(** GET /chat-sessions/:userId never changes the tables.  When the read goes
    through it answers 200 with exactly the sessions of that user, each once,
    most recently updated first; when the read returns an error or rejects it
    answers 500 "Failed to fetch chat sessions". *)
Theorem sessions_are_listed_latest_first env uid w :
  db (snd (get_chat_sessions env uid w)) = db w /\
  (store_fault env SiteListSessions = NoFault ->
   exists rows,
     fst (get_chat_sessions env uid w) = Val (json (SessionList rows)) /\
     Permutation rows (filter (session_of_user uid) (chat_sessions (db w))) /\
     descending_by cs_updated_at rows /\
     (forall r, In r rows -> cs_user_id r = uid)) /\
  (store_fault env SiteListSessions <> NoFault ->
   fst (get_chat_sessions env uid w)
   = Val (status_json 500 (ErrorBody (lit "Failed to fetch chat sessions") None))).
Proof.
  rewrite get_chat_sessions_run. cbn [fst snd logged db].
  split; [reflexivity|]. split.
  - intros ->. exists (q_sessions_of_user uid (db w)). split; [reflexivity|].
    unfold q_sessions_of_user.
    split; [apply order_perm|]. split; [apply order_descending|].
    intros r Hr. apply order_In in Hr. apply filter_In in Hr as [_ Hr].
    now apply eqb_eq.
  - intro H. destruct (store_fault env SiteListSessions); [contradiction | |];
      reflexivity.
Qed.

Lemma sessions_are_listed_latest_first_witness :
  exists rows,
    fst (get_chat_sessions Sample.quiet Sample.bob (start Sample.shared_store))
    = Val (json (SessionList rows)) /\
    Permutation rows
      (filter (session_of_user Sample.bob) (chat_sessions Sample.shared_store)) /\
    descending_by cs_updated_at rows /\
    (forall r, In r rows -> cs_user_id r = Sample.bob).
Proof.
  apply (proj1 (proj2 (sessions_are_listed_latest_first Sample.quiet Sample.bob
                         (start Sample.shared_store)))).
  reflexivity.
Defined.

(* ------------------------------------------------------------------ *)
(** ** Writing a message and reading it back *)

Lemma place_after_all {A} (key : A -> N) (x last : A) (l : list A) :
  (key x <= key last)%N ->
  place key true x (l ++ [last]) = place key true x l ++ [last].
Proof.
  intro Hx. induction l as [|y l IH]; cbn [place app].
  - unfold goes_before. apply N.leb_le in Hx. now rewrite Hx.
  - destruct (goes_before key true x y); [reflexivity|].
    now rewrite IH.
Qed.

Lemma order_newest_last {A} (key : A -> N) (l : list A) (last : A) :
  (forall x, In x l -> (key x <= key last)%N) ->
  order key true (l ++ [last]) = order key true l ++ [last].
Proof.
  induction l as [|x l IH]; intro H; [reflexivity|].
  cbn [order app]. rewrite IH by (intros y Hy; apply H; now right).
  apply place_after_all. apply H. now left.
Qed.

Lemma insert_message_settled c r t s :
  settled s = true -> settled (snd (q_insert_message c r t s)) = true.
Proof.
  intro H. pose proof (settled_sessions s) as Hs. pose proof (settled_messages s) as Hm.
  unfold settled. cbn [q_insert_message snd chat_sessions chat_messages clock].
  apply andb_true_iff. split; apply forallb_forall.
  - intros x Hx. apply N.ltb_lt. specialize (Hs x H Hx). lia.
  - intros x Hx. apply N.ltb_lt. apply in_app_or in Hx as [Hx | [<- | []]].
    + specialize (Hm x H Hx). lia.
    + cbn [cm_created_at]. lia.
Qed.

(** saveMessage and GET /chat-messages compose.  In a store whose timestamps
    lie before its clock, a saveMessage that goes through returns the stored
    row, which carries the given session, role and content; afterwards the
    listing of that session is the former listing followed by the new row,
    the listing of every other session is what it was, and the timestamps
    still lie before the clock. *)
Theorem saved_message_is_listed_last env st chatId r c w :
  settled (db w) = true ->
  store_fault env st = NoFault ->
  exists row w1,
    saveMessage env st chatId r c w = (Val (Some row), w1) /\
    cm_chat_id row = chatId /\ cm_role row = r /\ cm_content row = c /\
    settled (db w1) = true /\
    (forall env2 c',
       store_fault env2 SiteListMessages = NoFault ->
       fst (get_chat_messages env2 c' w1) =
       Val (json (MessageList
                    (if N.eqb c' chatId
                     then q_messages_of chatId (db w) ++ [row]
                     else q_messages_of c' (db w))))).
Proof.
  intros Hset Hf.
  exists (fst (q_insert_message chatId r c (db w))),
         (mkWorld (snd (q_insert_message chatId r c (db w))) (log w ++ [EvStore st])).
  split.
  { unfold saveMessage. run_store. rewrite Hf. reflexivity. }
  split; [reflexivity|]. split; [reflexivity|]. split; [reflexivity|].
  split; [now apply insert_message_settled|].
  intros env2 c' H2. rewrite get_chat_messages_run, H2. cbn [fst db].
  do 3 f_equal. unfold q_messages_of.
  cbn [q_insert_message snd chat_messages]. rewrite filter_app. cbn [filter cm_chat_id].
  rewrite (N.eqb_sym chatId c').
  destruct (N.eqb c' chatId) eqn:E.
  - apply N.eqb_eq in E. subst c'.
    apply order_newest_last. intros x Hx. apply filter_In in Hx as [Hx _].
    pose proof (settled_messages _ _ Hset Hx). cbn [cm_created_at fst q_insert_message].
    lia.
  - now rewrite app_nil_r.
Qed.

Lemma saved_message_is_listed_last_witness :
  exists row w1,
    saveMessage Sample.quiet SiteSaveUser 1%N (lit "user") (lit "again")
                (start Sample.shared_store) = (Val (Some row), w1) /\
    cm_chat_id row = 1%N /\ cm_role row = lit "user" /\ cm_content row = lit "again" /\
    settled (db w1) = true /\
    (forall env2 c',
       store_fault env2 SiteListMessages = NoFault ->
       fst (get_chat_messages env2 c' w1) =
       Val (json (MessageList
                    (if N.eqb c' 1%N
                     then q_messages_of 1%N (db (start Sample.shared_store)) ++ [row]
                     else q_messages_of c' (db (start Sample.shared_store)))))).
Proof.
  apply (@saved_message_is_listed_last Sample.quiet SiteSaveUser 1%N (lit "user")
           (lit "again") (start Sample.shared_store)); reflexivity.
Defined.

(* ------------------------------------------------------------------ *)
(** ** The helpers swallow every store failure *)



(* ------------------------------------------------------------------ *)
(** ** Deleting twice, deleting what is not there *)

Lemma filter_all {A} (f : A -> bool) (l : list A) :
  (forall x, In x l -> f x = true) -> filter f l = l.
Proof.
  induction l as [|x l IH]; intro H; [reflexivity|].
  cbn [filter]. rewrite (H x (or_introl eq_refl)). f_equal.
  apply IH. intros y Hy. apply H. now right.
Qed.

Lemma filter_twice {A} (f : A -> bool) (l : list A) :
  filter f (filter f l) = filter f l.
Proof.
  apply filter_all. intros x Hx. now apply filter_In in Hx as [_ Hx].
Qed.

(** When both deletions go through, DELETE /chat-sessions/:chatId is
    confirmed and leaves no session row and no message with that id, whether
    or not the session existed.  If nothing was stored under the id the
    tables are unchanged, and deleting the same id once more is confirmed
    again and changes nothing. *)
Theorem delete_is_idempotent env chatId w :
  store_fault env SiteDeleteMessages = NoFault ->
  store_fault env SiteDeleteSession = NoFault ->
  let once := delete_chat_session env chatId w in
  let twice := delete_chat_session env chatId (snd once) in
  fst once = Val delete_success /\
  (forall r, In r (chat_sessions (db (snd once))) -> cs_id r <> chatId) /\
  (forall m, In m (chat_messages (db (snd once))) -> cm_chat_id m <> chatId) /\
  ((forall r, In r (chat_sessions (db w)) -> cs_id r <> chatId) ->
   (forall m, In m (chat_messages (db w)) -> cm_chat_id m <> chatId) ->
   db (snd once) = db w) /\
  fst twice = Val delete_success /\
  db (snd twice) = db (snd once).
Proof.
  intros Hm Hs. cbv zeta. rewrite !delete_chat_session_run.
  unfold effect_of. rewrite Hm, Hs. cbv zeta. cbn [fst snd db].
  split; [reflexivity|].
  split.
  { intros r Hr. cbn in Hr. apply filter_In in Hr as [_ Hr].
    apply negb_true_iff in Hr. now apply N.eqb_neq. }
  split.
  { intros m Hin. cbn in Hin. apply filter_In in Hin as [_ Hin].
    apply negb_true_iff in Hin. now apply N.eqb_neq. }
  split.
  { intros Hr Hmm. destruct (db w) as [ss ms n t]. cbn in *.
    unfold q_delete_session, q_delete_messages. cbn.
    rewrite !filter_all; [reflexivity | |].
    - intros m Hin. apply negb_true_iff. apply N.eqb_neq. now apply Hmm.
    - intros r Hin. apply negb_true_iff. apply N.eqb_neq. now apply Hr. }
  split; [reflexivity|].
  unfold q_delete_session, q_delete_messages. cbn.
  now rewrite !filter_twice.
Qed.

Lemma delete_is_idempotent_witness :
  db (snd (delete_chat_session Sample.quiet 9%N (start Sample.shared_store)))
  = Sample.shared_store.
Proof.
  destruct (@delete_is_idempotent Sample.quiet 9%N (start Sample.shared_store)
              eq_refl eq_refl) as (_ & _ & _ & Hsame & _).
  apply Hsame.
  - intros r Hr. cbn in Hr. destruct Hr as [<- | [<- | []]]; discriminate.
  - intros m Hm. cbn in Hm. destruct Hm as [<- | [<- | []]]; discriminate.
Defined.

(* ------------------------------------------------------------------ *)
(** ** The window of the context builder *)

Lemma slice_last_app {A} (n : nat) (older recent : list A) :
  n <= length recent -> slice_last n (older ++ recent) = slice_last n recent.
Proof.
  intro H. unfold slice_last. rewrite length_app, skipn_app.
  replace (length older + length recent - n - length older) with (length recent - n)
    by lia.
  rewrite skipn_all2 by lia. reflexivity.
Qed.

Lemma slice_last_short {A} (n : nat) (l : list A) :
  length l <= n -> slice_last n l = l.
Proof.
  intro H. unfold slice_last. replace (length l - n) with 0 by lia. reflexivity.
Qed.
==================================================
Instructions to follow |
Copy the lines above exactly, from the very first through the one containing "- intro H. destruct", and include no other line.

Solution to this task |
(** GET /chat-sessions/:userId never changes the tables.  When the read goes
    through it answers 200 with exactly the sessions of that user, each once,
    most recently updated first; when the read returns an error or rejects it
    answers 500 "Failed to fetch chat sessions". *)
Theorem sessions_are_listed_latest_first env uid w :
  db (snd (get_chat_sessions env uid w)) = db w /\
  (store_fault env SiteListSessions = NoFault ->
   exists rows,
     fst (get_chat_sessions env uid w) = Val (json (SessionList rows)) /\
     Permutation rows (filter (session_of_user uid) (chat_sessions (db w))) /\
     descending_by cs_updated_at rows /\
     (forall r, In r rows -> cs_user_id r = uid)) /\
  (store_fault env SiteListSessions <> NoFault ->
   fst (get_chat_sessions env uid w)
   = Val (status_json 500 (ErrorBody (lit "Failed to fetch chat sessions") None))).
Proof.
  rewrite get_chat_sessions_run. cbn [fst snd logged db].
  split; [reflexivity|]. split.
  - intros ->. exists (q_sessions_of_user uid (db w)). split; [reflexivity|].
    unfold q_sessions_of_user.
    split; [apply order_perm|]. split; [apply order_descending|].
    intros r Hr. apply order_In in Hr. apply filter_In in Hr as [_ Hr].
    now apply eqb_eq.
  - intro H. destruct (store_fault env SiteListSessions); [contradiction | |];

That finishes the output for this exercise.